(Stored dataset items)
*** Block opens ***
(** * PolyPasswordHasher-ECC: a shallow embedding of [polypasswordhasher.py]

    The class [PolyPasswordHasher] is modelled as a record of its instance
    attributes.  Account entries are Python dicts that are shared between
    [accountdict] and [bootstrap_accounts]; they live in a heap and are
    referred to by their address.  Methods run in a state-and-exception
    monad over the world (object, heap, standard output, entropy, files).

    SHA-256, AES, [os.urandom], [pickle] and the [reedsolomon] module are
    imported by the source, not defined by it: they are parameters of the
    development. *)

From Stdlib Require Import ZArith String DecimalString.
From stdpp Require Import base tactics option list gmap strings.

Local Open Scope string_scope.
Local Open Scope list_scope.

(** ** Byte strings and the Python operations used on them *)

(** A Python 2 [str] or [bytearray]: the list of its byte values 0..255. *)
Abbreviation bytes := (list Z) (only parsing).

Definition len {A} (s : list A) : Z := Z.of_nat (length s).

Definition bytes_eqb (a b : bytes) : bool := bool_decide (a = b).

(** Position of a slice bound [i] in a sequence of length [n]: a negative
    bound counts from the end, and the result is clamped to [0, n]. *)
Definition slice_index (n i : Z) : nat :=
  Z.to_nat (Z.min n (if (i <? 0)%Z then Z.max 0 (i + n) else i)).
(** C1, amended: with a decorator just opened, attaching one child makes it
    the decorator's child, pops the decorator and records it as the current
    node.  The stack is then one frame shallower than with the decorator on
    top.  That is the depth from before the opening when no decorator was on
    top then; when one was, the opening closed it, and the stack ends one
    frame shallower than before the opening. *)
Theorem decorator_closes_on_child this cls child :
  capability cls = DecoratorCapable →
  (∀ top, ArrayExt.peek (_parentNodeStack this) = Some top →
          top < length (heap this)) →
  let d := length (heap this) in
  let this1 := after (openParent cls) this in
  let this2 := after (setChildOnParent child) this1 in
  (ArrayExt.peek (_parentNodeStack this1) = Some d ∧
   heap this1 !! d = Some (Decorator cls None)) ∧
  completion (setChildOnParent child) this1 = Normal tt ∧
  heap this2 = <[d := Decorator cls (Some child)]> (heap this1) ∧
  heap this2 !! d = Some (Decorator cls (Some child)) ∧
  _currentNode this2 = Some d ∧
  _parentNodeStack this2 = removelast (_parentNodeStack this1) ∧
  depth this2 + 1 = depth this1 ∧
  (topIsDecorator this = false → depth this2 = depth this) ∧
  (topIsDecorator this = true → depth this2 + 1 = depth this).
Proof.
  intros Hcls Halloc d this1 this2.
  destruct (openParent_decorator this cls Hcls Halloc)
    as (_ & (lower & Hst1 & Hlen) & Hd).
  fold d this1 in Hst1, Hd.
  pose proof (setChildOnParent_decorator this1 lower d cls None child Hst1 Hd) as Hset.
  subst this2. unfold completion, after, depth. rewrite Hset, Hst1. cbn.
  unfold ArrayExt.peek. on_top. split_and!; try done.
  - apply list_lookup_insert_eq. by eapply lookup_lt_Some.
  - intros Htop. by rewrite Htop in Hlen.
  - intros Htop. rewrite Htop in Hlen. unfold depth in Hlen.
    assert (length (_parentNodeStack this) ≠ 0); [|lia].
    unfold topIsDecorator in Htop.
    destruct (_parentNodeStack this) eqn:Hst; [|done].
    by rewrite topFrame_nil in Htop.
Qed.

Lemma attachAll_composite nodes : ∀ this rest p cls children,
  _parentNodeStack this = rest ++ [p] →
  heap this !! p = Some (Composite cls children) →
  attachAll nodes this =
    (Normal tt,
     {| heap := <[p := Composite cls (children ++ nodes)]> (heap this);
        _context := _context this; _currentNode := _currentNode this;
        _parentNodeStack := rest ++ [p] |}).
Proof.
  induction nodes as [|n nodes IH]; intros this rest p cls children Hst Hp.
  - cbn. rewrite app_nil_r, list_insert_id by done.
    destruct this; cbn in *. by subst.
  - cbn. unfold mbind, Eff_bind.
    rewrite (setChildOnParent_composite _ _ _ _ _ _ Hst Hp).
    rewrite (IH _ rest p cls (children ++ [n])); cbn.
    + by rewrite list_insert_insert_eq, <- app_assoc.
    + done.
    + apply list_lookup_insert_eq. by eapply lookup_lt_Some.
Qed.

Lemma chain_leaves_composite leaves : ∀ this rest p cls children,
  Forall (λ c, is_Some (leafOf c)) leaves →
  _parentNodeStack this = rest ++ [p] →
  heap this !! p = Some (Composite cls children) →
  chain leaves this =
    (Normal tt,
     {| heap := <[p := Composite cls
                        (children ++ seq (length (heap this)) (length leaves))]>
                  (heap this ++ (Leaf <$> omap leafOf leaves));
        _context := _context this; _currentNode := _currentNode this;
        _parentNodeStack := rest ++ [p] |}).
Proof.
  induction leaves as [|c leaves IH]; intros this rest p cls children Hall Hst Hp.
  - cbn. rewrite !app_nil_r, list_insert_id by done.
    destruct this; cbn in *. by subst.
  - apply Forall_cons in Hall as [[lc Hc] Hall].
    pose proof (lookup_lt_Some _ _ _ Hp) as Hlt.
    cbn. unfold mbind, Eff_bind. rewrite (call_leaf _ _ Hc).
    rewrite addLeaf_nonempty by (rewrite Hst; by destruct rest).
    erewrite setChildOnParent_composite; [|exact Hst|cbn; by rewrite lookup_app_l].
    rewrite (IH _ rest p cls (children ++ [length (heap this)])); cbn;
      [|done|done|].
    + rewrite Hc. cbn. rewrite length_insert, length_app. cbn.
      rewrite Nat.add_1_r, <- app_assoc. cbn.
      rewrite <- (insert_app_l _ _ _ _) by (rewrite length_app; lia).
      by rewrite list_insert_insert_eq, <- app_assoc.
    + apply list_lookup_insert_eq. rewrite length_app. lia.
Qed.

(** C7: with a composite on top, each attach appends the child to the
    composite's children, in the order of the attaches, and leaves the stack
    as it is, the composite on top; endComposite then pops it, and the stack
    is one frame shallower.  This holds for the attach algorithm run on any
    nodes, and for any run of leaf-adding calls, whose leaves are the objects
    created in turn. *)
Theorem composite_stays_open this rest p cls children :
  _parentNodeStack this = rest ++ [p] →
  heap this !! p = Some (Composite cls children) →
  (∀ nodes,
     let this' := after (attachAll nodes) this in
     completion (attachAll nodes) this = Normal tt ∧
     _parentNodeStack this' = rest ++ [p] ∧
     depth this' = depth this ∧
     heap this' !! p = Some (Composite cls (children ++ nodes)) ∧
     endComposite this' =
       (Normal tt,
        {| heap := heap this'; _context := _context this;
           _currentNode := Some p; _parentNodeStack := rest |}) ∧
     depth (after endComposite this') + 1 = depth this') ∧
  (∀ leaves,
     Forall (λ c, is_Some (leafOf c)) leaves →
     let this' := after (chain leaves) this in
     completion (chain leaves) this = Normal tt ∧
     _parentNodeStack this' = rest ++ [p] ∧
     depth this' = depth this ∧
     heap this' =
       <[p := Composite cls (children ++ seq (length (heap this)) (length leaves))]>
         (heap this ++ (Leaf <$> omap leafOf leaves)) ∧
     endComposite this' =
       (Normal tt,
        {| heap := heap this'; _context := _context this;
           _currentNode := Some p; _parentNodeStack := rest |}) ∧
     depth (after endComposite this') + 1 = depth this').
Proof.
  intros Hst Hp. pose proof (lookup_lt_Some _ _ _ Hp) as Hlt. split.
  - intros nodes this'. subst this'. unfold completion, after, depth.
    rewrite (attachAll_composite nodes _ _ _ _ _ Hst Hp), Hst. cbn.
    assert (Hp' : <[p := Composite cls (children ++ nodes)]> (heap this) !! p
                  = Some (Composite cls (children ++ nodes)))
      by by apply list_lookup_insert_eq.
    split_and!; try done.
    + by erewrite endComposite_composite.
    + erewrite endComposite_composite; [|done..].
      cbn. by rewrite length_app.
  - intros leaves Hall this'. subst this'. unfold completion, after, depth.
    rewrite (chain_leaves_composite leaves _ _ _ _ _ Hall Hst Hp), Hst. cbn.
    match goal with |- context [<[p := ?k]> ?h] =>
      assert (Hp' : <[p := k]> h !! p = Some k)
        by (apply list_lookup_insert_eq; rewrite length_app; lia)
    end.
    split_and!; try done.
    + by erewrite endComposite_composite.
    + erewrite endComposite_composite; [|done..].
      cbn. by rewrite length_app.
Qed.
*** Block closes ***
* **Task details**
Where in the entries does the word "done" occur? Copy out each line that has it.

* **Written solution**
  unfold ArrayExt.peek. on_top. split_and!; try done.
    destruct (_parentNodeStack this) eqn:Hst; [|done].
  - cbn. rewrite app_nil_r, list_insert_id by done.
    + done.
  - cbn. rewrite !app_nil_r, list_insert_id by done.
      [|done|done|].
    split_and!; try done.
    + erewrite endComposite_composite; [|done..].
    split_and!; try done.
    + erewrite endComposite_composite; [|done..].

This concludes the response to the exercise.